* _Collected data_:
BEGIN
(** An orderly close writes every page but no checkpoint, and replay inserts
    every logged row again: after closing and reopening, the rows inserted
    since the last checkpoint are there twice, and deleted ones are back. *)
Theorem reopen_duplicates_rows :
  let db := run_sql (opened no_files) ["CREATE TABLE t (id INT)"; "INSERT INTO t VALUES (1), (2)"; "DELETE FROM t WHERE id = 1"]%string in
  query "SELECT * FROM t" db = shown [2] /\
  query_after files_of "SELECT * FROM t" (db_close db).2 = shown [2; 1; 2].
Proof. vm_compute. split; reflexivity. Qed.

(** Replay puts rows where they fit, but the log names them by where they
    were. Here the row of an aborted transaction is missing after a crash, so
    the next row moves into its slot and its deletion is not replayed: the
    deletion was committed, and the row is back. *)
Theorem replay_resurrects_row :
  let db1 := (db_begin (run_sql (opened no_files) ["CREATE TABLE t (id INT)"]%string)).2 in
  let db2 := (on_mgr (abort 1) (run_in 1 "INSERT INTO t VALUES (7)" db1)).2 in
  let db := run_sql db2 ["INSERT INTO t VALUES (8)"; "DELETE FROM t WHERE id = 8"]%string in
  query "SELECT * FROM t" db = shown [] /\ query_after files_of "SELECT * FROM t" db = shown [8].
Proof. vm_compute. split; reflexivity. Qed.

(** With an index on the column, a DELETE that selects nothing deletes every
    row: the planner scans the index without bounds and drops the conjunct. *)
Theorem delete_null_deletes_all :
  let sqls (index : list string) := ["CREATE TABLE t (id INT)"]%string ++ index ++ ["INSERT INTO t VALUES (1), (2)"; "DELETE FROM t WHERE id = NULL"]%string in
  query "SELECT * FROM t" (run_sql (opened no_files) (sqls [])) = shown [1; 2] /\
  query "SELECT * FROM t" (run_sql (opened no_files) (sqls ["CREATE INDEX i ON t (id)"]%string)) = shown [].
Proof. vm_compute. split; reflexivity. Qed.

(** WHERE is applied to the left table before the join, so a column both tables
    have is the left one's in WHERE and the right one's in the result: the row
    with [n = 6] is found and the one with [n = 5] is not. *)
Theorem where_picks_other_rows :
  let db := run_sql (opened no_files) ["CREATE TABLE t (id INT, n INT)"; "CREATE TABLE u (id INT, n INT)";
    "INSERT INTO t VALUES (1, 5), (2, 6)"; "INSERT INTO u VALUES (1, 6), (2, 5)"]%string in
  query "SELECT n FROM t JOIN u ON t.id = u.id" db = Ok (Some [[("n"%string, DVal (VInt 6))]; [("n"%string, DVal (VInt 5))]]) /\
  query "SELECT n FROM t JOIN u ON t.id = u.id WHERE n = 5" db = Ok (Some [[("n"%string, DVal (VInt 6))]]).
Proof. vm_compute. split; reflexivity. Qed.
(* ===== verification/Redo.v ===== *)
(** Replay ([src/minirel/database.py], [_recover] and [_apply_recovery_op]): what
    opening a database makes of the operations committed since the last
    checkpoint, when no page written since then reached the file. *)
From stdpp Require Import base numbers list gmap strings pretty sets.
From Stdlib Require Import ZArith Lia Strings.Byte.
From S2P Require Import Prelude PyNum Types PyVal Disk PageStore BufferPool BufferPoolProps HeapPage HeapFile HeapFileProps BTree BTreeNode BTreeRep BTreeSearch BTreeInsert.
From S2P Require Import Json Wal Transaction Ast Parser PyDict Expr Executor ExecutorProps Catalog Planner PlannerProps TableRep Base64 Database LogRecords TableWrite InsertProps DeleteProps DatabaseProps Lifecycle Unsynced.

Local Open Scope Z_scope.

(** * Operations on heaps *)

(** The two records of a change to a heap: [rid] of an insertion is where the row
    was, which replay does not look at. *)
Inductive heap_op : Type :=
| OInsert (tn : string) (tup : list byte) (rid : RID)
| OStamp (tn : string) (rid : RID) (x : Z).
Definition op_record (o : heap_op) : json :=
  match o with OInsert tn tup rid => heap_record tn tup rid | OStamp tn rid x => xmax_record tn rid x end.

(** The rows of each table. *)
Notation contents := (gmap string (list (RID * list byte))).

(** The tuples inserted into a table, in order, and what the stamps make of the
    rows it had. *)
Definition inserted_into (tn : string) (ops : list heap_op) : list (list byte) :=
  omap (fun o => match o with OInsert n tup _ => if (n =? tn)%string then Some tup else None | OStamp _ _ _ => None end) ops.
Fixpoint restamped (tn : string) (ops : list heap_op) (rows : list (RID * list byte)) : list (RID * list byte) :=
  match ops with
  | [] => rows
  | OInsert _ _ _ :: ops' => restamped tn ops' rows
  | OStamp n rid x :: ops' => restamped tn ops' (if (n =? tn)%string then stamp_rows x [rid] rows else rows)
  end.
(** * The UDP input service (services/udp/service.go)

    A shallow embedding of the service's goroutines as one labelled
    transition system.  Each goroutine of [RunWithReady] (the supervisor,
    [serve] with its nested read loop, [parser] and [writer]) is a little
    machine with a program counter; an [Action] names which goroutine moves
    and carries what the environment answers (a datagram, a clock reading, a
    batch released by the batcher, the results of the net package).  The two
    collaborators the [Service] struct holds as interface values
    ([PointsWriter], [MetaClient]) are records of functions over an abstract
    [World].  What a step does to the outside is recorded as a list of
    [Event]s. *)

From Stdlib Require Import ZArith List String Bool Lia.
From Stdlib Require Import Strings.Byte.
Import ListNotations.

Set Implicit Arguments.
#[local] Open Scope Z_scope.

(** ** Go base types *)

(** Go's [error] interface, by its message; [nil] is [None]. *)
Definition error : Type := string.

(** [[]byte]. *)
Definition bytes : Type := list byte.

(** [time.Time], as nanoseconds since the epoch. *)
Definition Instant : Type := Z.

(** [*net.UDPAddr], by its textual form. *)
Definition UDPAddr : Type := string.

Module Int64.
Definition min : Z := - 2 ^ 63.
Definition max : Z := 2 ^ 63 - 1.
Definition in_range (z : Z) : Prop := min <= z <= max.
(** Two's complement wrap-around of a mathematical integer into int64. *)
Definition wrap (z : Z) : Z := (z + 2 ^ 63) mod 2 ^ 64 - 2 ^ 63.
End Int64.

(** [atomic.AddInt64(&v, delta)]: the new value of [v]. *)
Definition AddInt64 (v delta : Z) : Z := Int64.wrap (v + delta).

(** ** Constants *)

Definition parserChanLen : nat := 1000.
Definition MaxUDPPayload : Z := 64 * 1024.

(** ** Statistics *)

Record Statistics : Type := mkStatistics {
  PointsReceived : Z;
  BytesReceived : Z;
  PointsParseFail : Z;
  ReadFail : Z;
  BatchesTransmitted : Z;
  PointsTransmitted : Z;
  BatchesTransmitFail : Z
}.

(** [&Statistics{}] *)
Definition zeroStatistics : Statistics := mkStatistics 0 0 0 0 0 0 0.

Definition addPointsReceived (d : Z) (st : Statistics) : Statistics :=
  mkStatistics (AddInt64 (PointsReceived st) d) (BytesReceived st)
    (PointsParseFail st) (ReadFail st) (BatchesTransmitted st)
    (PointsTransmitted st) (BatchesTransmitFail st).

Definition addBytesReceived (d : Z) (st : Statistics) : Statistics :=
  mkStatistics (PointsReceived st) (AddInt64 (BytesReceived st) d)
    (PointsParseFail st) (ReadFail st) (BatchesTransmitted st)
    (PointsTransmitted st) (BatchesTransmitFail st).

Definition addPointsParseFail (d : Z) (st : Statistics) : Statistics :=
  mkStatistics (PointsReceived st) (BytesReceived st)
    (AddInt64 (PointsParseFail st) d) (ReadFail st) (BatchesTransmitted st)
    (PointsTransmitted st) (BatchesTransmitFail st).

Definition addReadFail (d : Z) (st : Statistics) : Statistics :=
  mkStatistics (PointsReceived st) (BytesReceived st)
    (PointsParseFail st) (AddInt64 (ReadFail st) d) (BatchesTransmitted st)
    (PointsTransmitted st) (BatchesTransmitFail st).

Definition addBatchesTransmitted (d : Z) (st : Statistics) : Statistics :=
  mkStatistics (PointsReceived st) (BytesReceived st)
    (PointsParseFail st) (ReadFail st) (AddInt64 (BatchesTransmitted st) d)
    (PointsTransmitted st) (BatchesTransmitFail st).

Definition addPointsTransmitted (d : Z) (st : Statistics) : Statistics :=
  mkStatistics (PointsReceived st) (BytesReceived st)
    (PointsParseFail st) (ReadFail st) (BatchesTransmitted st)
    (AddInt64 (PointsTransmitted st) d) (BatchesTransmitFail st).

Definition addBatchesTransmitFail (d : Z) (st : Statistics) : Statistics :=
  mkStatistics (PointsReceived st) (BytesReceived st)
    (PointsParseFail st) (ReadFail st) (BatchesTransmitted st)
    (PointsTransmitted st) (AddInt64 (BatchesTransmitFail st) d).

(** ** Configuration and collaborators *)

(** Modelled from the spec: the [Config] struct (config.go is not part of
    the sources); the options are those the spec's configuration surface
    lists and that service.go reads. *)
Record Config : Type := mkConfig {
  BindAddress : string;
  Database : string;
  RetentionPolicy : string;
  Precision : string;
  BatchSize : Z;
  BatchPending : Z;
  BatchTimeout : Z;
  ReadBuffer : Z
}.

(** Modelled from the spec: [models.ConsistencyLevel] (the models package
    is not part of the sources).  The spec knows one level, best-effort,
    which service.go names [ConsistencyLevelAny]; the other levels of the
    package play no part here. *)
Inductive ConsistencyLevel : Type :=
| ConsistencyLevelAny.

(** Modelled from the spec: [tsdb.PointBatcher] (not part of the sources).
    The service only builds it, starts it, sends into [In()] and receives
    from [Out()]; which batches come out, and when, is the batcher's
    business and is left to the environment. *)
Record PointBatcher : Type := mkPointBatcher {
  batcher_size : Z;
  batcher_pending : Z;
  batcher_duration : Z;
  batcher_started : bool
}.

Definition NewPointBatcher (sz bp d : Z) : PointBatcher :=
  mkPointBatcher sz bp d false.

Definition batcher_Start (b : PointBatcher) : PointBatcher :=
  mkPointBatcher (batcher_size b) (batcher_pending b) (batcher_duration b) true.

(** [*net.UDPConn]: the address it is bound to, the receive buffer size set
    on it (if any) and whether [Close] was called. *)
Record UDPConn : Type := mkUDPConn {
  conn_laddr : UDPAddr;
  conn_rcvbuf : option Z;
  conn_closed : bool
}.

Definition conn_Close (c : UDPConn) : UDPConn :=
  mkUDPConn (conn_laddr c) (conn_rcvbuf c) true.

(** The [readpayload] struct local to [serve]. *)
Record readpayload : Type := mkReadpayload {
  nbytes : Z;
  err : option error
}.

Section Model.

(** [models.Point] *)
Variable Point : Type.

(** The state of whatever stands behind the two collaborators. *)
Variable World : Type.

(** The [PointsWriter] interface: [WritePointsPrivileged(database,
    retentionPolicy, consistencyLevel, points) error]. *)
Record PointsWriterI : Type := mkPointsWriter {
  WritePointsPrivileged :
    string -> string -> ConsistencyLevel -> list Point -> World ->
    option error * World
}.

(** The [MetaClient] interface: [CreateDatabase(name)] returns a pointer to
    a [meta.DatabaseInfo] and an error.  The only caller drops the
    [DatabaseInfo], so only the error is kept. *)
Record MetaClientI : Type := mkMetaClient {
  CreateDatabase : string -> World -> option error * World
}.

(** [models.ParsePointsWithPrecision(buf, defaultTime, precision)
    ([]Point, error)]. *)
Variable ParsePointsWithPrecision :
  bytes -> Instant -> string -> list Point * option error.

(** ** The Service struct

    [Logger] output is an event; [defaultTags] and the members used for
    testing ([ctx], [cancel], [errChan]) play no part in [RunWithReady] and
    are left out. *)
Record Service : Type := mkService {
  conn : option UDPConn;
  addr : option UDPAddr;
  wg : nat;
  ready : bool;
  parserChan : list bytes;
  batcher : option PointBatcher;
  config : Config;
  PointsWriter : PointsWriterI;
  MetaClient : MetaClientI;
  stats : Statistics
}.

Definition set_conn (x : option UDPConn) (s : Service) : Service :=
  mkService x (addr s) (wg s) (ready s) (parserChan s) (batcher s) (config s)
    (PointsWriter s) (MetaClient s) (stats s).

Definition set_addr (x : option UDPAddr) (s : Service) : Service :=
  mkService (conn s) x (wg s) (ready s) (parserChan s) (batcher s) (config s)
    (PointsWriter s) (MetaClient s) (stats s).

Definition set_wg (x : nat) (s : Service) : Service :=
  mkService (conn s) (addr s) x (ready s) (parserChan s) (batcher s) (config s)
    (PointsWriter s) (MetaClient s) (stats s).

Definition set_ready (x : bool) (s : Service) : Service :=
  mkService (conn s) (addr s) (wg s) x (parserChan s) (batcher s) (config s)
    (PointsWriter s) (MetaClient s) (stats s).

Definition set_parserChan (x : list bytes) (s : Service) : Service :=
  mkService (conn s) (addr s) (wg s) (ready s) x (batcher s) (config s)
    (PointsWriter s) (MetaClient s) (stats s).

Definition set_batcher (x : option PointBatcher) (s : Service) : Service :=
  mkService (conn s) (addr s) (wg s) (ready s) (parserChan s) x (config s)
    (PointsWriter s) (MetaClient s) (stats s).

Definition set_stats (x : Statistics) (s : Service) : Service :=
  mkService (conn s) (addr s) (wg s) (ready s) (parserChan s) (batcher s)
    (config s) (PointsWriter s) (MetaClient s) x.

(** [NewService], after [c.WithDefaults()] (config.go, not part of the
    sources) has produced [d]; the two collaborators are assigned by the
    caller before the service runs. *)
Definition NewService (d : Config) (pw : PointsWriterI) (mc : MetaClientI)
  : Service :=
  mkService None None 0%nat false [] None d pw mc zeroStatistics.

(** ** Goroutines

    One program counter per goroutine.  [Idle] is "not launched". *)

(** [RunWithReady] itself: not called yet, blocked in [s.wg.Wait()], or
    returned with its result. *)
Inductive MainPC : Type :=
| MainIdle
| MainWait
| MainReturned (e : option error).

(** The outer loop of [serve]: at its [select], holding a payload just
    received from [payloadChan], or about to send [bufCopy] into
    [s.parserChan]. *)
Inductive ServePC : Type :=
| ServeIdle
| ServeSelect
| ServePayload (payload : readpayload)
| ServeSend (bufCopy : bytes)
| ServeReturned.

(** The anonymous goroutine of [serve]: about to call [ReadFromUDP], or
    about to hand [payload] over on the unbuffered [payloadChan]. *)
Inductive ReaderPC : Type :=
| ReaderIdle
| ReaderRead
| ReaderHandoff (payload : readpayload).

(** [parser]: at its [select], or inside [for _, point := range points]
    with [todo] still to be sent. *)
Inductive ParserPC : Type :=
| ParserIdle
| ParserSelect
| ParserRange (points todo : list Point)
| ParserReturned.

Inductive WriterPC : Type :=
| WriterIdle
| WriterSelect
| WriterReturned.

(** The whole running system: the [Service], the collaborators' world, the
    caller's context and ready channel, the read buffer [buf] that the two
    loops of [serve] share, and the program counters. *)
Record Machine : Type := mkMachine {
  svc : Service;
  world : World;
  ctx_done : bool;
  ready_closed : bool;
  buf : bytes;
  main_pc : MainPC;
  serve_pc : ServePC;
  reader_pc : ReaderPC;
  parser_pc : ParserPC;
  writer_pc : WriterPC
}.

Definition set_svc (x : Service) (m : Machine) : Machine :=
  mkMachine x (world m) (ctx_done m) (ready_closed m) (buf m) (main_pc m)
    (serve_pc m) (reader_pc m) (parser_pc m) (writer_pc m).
END
* _WHAT TO DO_:
Looking at the data above, write out exactly the lines that start at the one containing "(** [*net.UDPAddr], by its textual form. *)" and end at the one containing "Definition AddInt64 (v"; include both and nothing beyond.

* _WRITTEN SOLUTION_:
(** [*net.UDPAddr], by its textual form. *)
Definition UDPAddr : Type := string.

Module Int64.
Definition min : Z := - 2 ^ 63.
Definition max : Z := 2 ^ 63 - 1.
Definition in_range (z : Z) : Prop := min <= z <= max.
(** Two's complement wrap-around of a mathematical integer into int64. *)
Definition wrap (z : Z) : Z := (z + 2 ^ 63) mod 2 ^ 64 - 2 ^ 63.
End Int64.

(** [atomic.AddInt64(&v, delta)]: the new value of [v]. *)
Definition AddInt64 (v delta : Z) : Z := Int64.wrap (v + delta).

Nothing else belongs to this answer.